(** * tinysh: the command-pipeline execution engine

    A shallow embedding of [tinysh.c] (tokenizer, feature classifier,
    splitter, launcher, dispatcher, redirection and pipe handlers, driver)
    and the properties of its specification.

    The repository holds two variants of [tinysh.c].  The embedding follows
    the later one, whose functions return a status and whose driver knows
    [verbose] and [brief]; [Module legacy] has the functions of the earlier
    one.

    Conventions of the embedding.
    - A C string is a [string]: the bytes before its terminating NUL.
    - A [char *] is a [cptr]: [None] is the NULL pointer.
    - A heap block of [char *] slots is a list whose length is the number
      of slots that were allocated; a store outside it is [Undefined].
      [malloc], [realloc] and [strdup] succeed.  Character buffers are not
      bounded: the buffer of a PathList line has room for what [strcat]
      appends to it.
    - [int] and [size_t] counters are [nat]; return codes are [Z].  Counters
      stay far below [INT_MAX] for any line that fits in memory, so their
      wrap-around is not written out.
    - The code runs in several processes.  A function is written in
      continuation-passing style: what a process does from a call on is the
      [run] of the function applied to what the caller does with the result.
      After [fork] the child and the parent each go on with the same text, and
      a child that returns from a handler goes on in its copy of the callers.
    - The operating system is a [world]: whether a system call succeeds,
      what [execvp] does, how a replaced image ends.  It answers a call the
      same way each time, and the end of an image is given by its file and
      vector: what a program does to the file system, to the working
      directory or with its standard input is outside the embedding.  A call
      of [execvp] with a NULL file is recorded and answered by the world too.
    - Standard input is the list of the lines [getline] reads, then end of
      file; a read error of [getline] is not part of the embedding.  The
      PathList and the flags that [main] and [set_path] leave are the initial
      [shell] state of the engine, where [path] is a list: the state in which
      [path] is still NULL is not among them.  [Module startup] has the option
      processing of [main], with [set_path] up to the content of the
      PathList. *)

From Stdlib Require Import ZArith Ascii String Bool Lia.
From stdpp Require Import base list strings.

Open Scope Z_scope.
Open Scope nat_scope.

(** ** Results of code that touches the heap *)

Inductive outcome (A : Type) : Type :=
| Ok (a : A)
| Undefined        (* a store outside its block, a read through NULL *)
| OutOfFuel.     (* the model's loop bound was too small *)
Arguments Ok {A} a.
Arguments Undefined {A}.
Arguments OutOfFuel {A}.

#[global] Instance outcome_bind : MBind outcome := λ A B f m,
  match m with
  | Ok a => f a
  | Undefined => Undefined
  | OutOfFuel => OutOfFuel
  end.
#[global] Instance outcome_ret : MRet outcome := λ A a, Ok a.

(** ** Heap blocks of string pointers *)

Abbreviation cptr := (option string) (only parsing).
Abbreviation block := (list (option string)) (only parsing).

Definition malloc (n : nat) : block := replicate n None.

Definition realloc (b : block) (n : nat) : block :=
  take n b ++ replicate (n - length b) None.

(** [b[i] = p] *)
Definition store (b : block) (i : nat) (p : cptr) : outcome block :=
  if i <? length b then Ok (<[i := p]> b) else Undefined.

(** The vector a NULL-terminated block denotes. *)
Fixpoint argv_of (b : block) : list string :=
  match b with
  | Some s :: b' => s :: argv_of b'
  | _ => []
  end.

(** The block a vector is laid out in: its strings, then NULL. *)
Definition block_of (v : list string) : block := (Some <$> v) ++ [None].

(** ** The C library's string functions *)

Module libc.

Fixpoint strchr (s : string) (c : ascii) : bool :=
  match s with
  | EmptyString => false
  | String d s' => if Ascii.eqb d c then true else strchr s' c
  end.

Definition strcmp (a b : string) : bool := String.eqb a b.

Definition strcat (dst src : string) : string := dst +:+ src.

(** length of the initial segment of [s] made of bytes of [accept] *)
Fixpoint strspn (s accept : string) : nat :=
  match s with
  | EmptyString => 0
  | String c s' => if strchr accept c then S (strspn s' accept) else 0
  end.

(** length of the initial segment of [s] free of bytes of [reject] *)
Fixpoint strcspn (s reject : string) : nat :=
  match s with
  | EmptyString => 0
  | String c s' => if strchr reject c then 0 else S (strcspn s' reject)
  end.

(** [s + n] *)
Fixpoint advance (n : nat) (s : string) : string :=
  match n, s with
  | S n', String _ s' => advance n' s'
  | _, _ => s
  end.

(** the first [n] bytes of [s] *)
Fixpoint upto (n : nat) (s : string) : string :=
  match n, s with
  | S n', String c s' => String c (upto n' s')
  | _, _ => EmptyString
  end.

(** [strtok_r (s, delim, &save)] for a non-NULL [s]: the token returned
    (NULL when none is left) and the value stored in [save]. *)
Definition strtok_r (s delim : string) : cptr * string :=
  match s with
  | EmptyString => (None, s)
  | _ =>
    let s1 := advance (strspn s delim) s in
    match s1 with
    | EmptyString => (None, s1)
    | _ =>
      let n := strcspn s1 delim in
      match advance n s1 with
      | EmptyString => (Some (upto n s1), EmptyString)
      | String _ rest => (Some (upto n s1), rest)
      end
    end
  end.

End libc.

(** ** Tokenizer *)

Definition DEFAULT_TOKENS_CAPACITY : nat := 3.
Definition TOKEN_FACTOR_HEURISTIC : nat := 4.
----
» What you need to do:
Extract each line of the listing above, copying it word for word.

» Answer to this task:
(** * tinysh: the command-pipeline execution engine

    A shallow embedding of [tinysh.c] (tokenizer, feature classifier,
    splitter, launcher, dispatcher, redirection and pipe handlers, driver)
    and the properties of its specification.

    The repository holds two variants of [tinysh.c].  The embedding follows
    the later one, whose functions return a status and whose driver knows
    [verbose] and [brief]; [Module legacy] has the functions of the earlier
    one.

    Conventions of the embedding.
    - A C string is a [string]: the bytes before its terminating NUL.
    - A [char *] is a [cptr]: [None] is the NULL pointer.
    - A heap block of [char *] slots is a list whose length is the number
      of slots that were allocated; a store outside it is [Undefined].
      [malloc], [realloc] and [strdup] succeed.  Character buffers are not
      bounded: the buffer of a PathList line has room for what [strcat]
      appends to it.
    - [int] and [size_t] counters are [nat]; return codes are [Z].  Counters
      stay far below [INT_MAX] for any line that fits in memory, so their
      wrap-around is not written out.
    - The code runs in several processes.  A function is written in
      continuation-passing style: what a process does from a call on is the
      [run] of the function applied to what the caller does with the result.
      After [fork] the child and the parent each go on with the same text, and
      a child that returns from a handler goes on in its copy of the callers.
    - The operating system is a [world]: whether a system call succeeds,
      what [execvp] does, how a replaced image ends.  It answers a call the
      same way each time, and the end of an image is given by its file and
      vector: what a program does to the file system, to the working
      directory or with its standard input is outside the embedding.  A call
      of [execvp] with a NULL file is recorded and answered by the world too.
    - Standard input is the list of the lines [getline] reads, then end of
      file; a read error of [getline] is not part of the embedding.  The
      PathList and the flags that [main] and [set_path] leave are the initial
      [shell] state of the engine, where [path] is a list: the state in which
      [path] is still NULL is not among them.  [Module startup] has the option
      processing of [main], with [set_path] up to the content of the
      PathList. *)

From Stdlib Require Import ZArith Ascii String Bool Lia.
From stdpp Require Import base list strings.

Open Scope Z_scope.
Open Scope nat_scope.

(** ** Results of code that touches the heap *)

Inductive outcome (A : Type) : Type :=
| Ok (a : A)
| Undefined        (* a store outside its block, a read through NULL *)
| OutOfFuel.     (* the model's loop bound was too small *)
Arguments Ok {A} a.
Arguments Undefined {A}.
Arguments OutOfFuel {A}.

#[global] Instance outcome_bind : MBind outcome := λ A B f m,
  match m with
  | Ok a => f a
  | Undefined => Undefined
  | OutOfFuel => OutOfFuel
  end.
#[global] Instance outcome_ret : MRet outcome := λ A a, Ok a.

(** ** Heap blocks of string pointers *)

Abbreviation cptr := (option string) (only parsing).
Abbreviation block := (list (option string)) (only parsing).

Definition malloc (n : nat) : block := replicate n None.

Definition realloc (b : block) (n : nat) : block :=
  take n b ++ replicate (n - length b) None.

(** [b[i] = p] *)
Definition store (b : block) (i : nat) (p : cptr) : outcome block :=
  if i <? length b then Ok (<[i := p]> b) else Undefined.

(** The vector a NULL-terminated block denotes. *)
Fixpoint argv_of (b : block) : list string :=
  match b with
  | Some s :: b' => s :: argv_of b'
  | _ => []
  end.

(** The block a vector is laid out in: its strings, then NULL. *)
Definition block_of (v : list string) : block := (Some <$> v) ++ [None].

(** ** The C library's string functions *)

Module libc.

Fixpoint strchr (s : string) (c : ascii) : bool :=
  match s with
  | EmptyString => false
  | String d s' => if Ascii.eqb d c then true else strchr s' c
  end.

Definition strcmp (a b : string) : bool := String.eqb a b.

Definition strcat (dst src : string) : string := dst +:+ src.

(** length of the initial segment of [s] made of bytes of [accept] *)
Fixpoint strspn (s accept : string) : nat :=
  match s with
  | EmptyString => 0
  | String c s' => if strchr accept c then S (strspn s' accept) else 0
  end.

(** length of the initial segment of [s] free of bytes of [reject] *)
Fixpoint strcspn (s reject : string) : nat :=
  match s with
  | EmptyString => 0
  | String c s' => if strchr reject c then 0 else S (strcspn s' reject)
  end.

(** [s + n] *)
Fixpoint advance (n : nat) (s : string) : string :=
  match n, s with
  | S n', String _ s' => advance n' s'
  | _, _ => s
  end.

(** the first [n] bytes of [s] *)
Fixpoint upto (n : nat) (s : string) : string :=
  match n, s with
  | S n', String c s' => String c (upto n' s')
  | _, _ => EmptyString
  end.

(** [strtok_r (s, delim, &save)] for a non-NULL [s]: the token returned
    (NULL when none is left) and the value stored in [save]. *)
Definition strtok_r (s delim : string) : cptr * string :=
  match s with
  | EmptyString => (None, s)
  | _ =>
    let s1 := advance (strspn s delim) s in
    match s1 with
    | EmptyString => (None, s1)
    | _ =>
      let n := strcspn s1 delim in
      match advance n s1 with
      | EmptyString => (Some (upto n s1), EmptyString)
      | String _ rest => (Some (upto n s1), rest)
      end
    end
  end.

End libc.

(** ** Tokenizer *)

Definition DEFAULT_TOKENS_CAPACITY : nat := 3.
Definition TOKEN_FACTOR_HEURISTIC : nat := 4.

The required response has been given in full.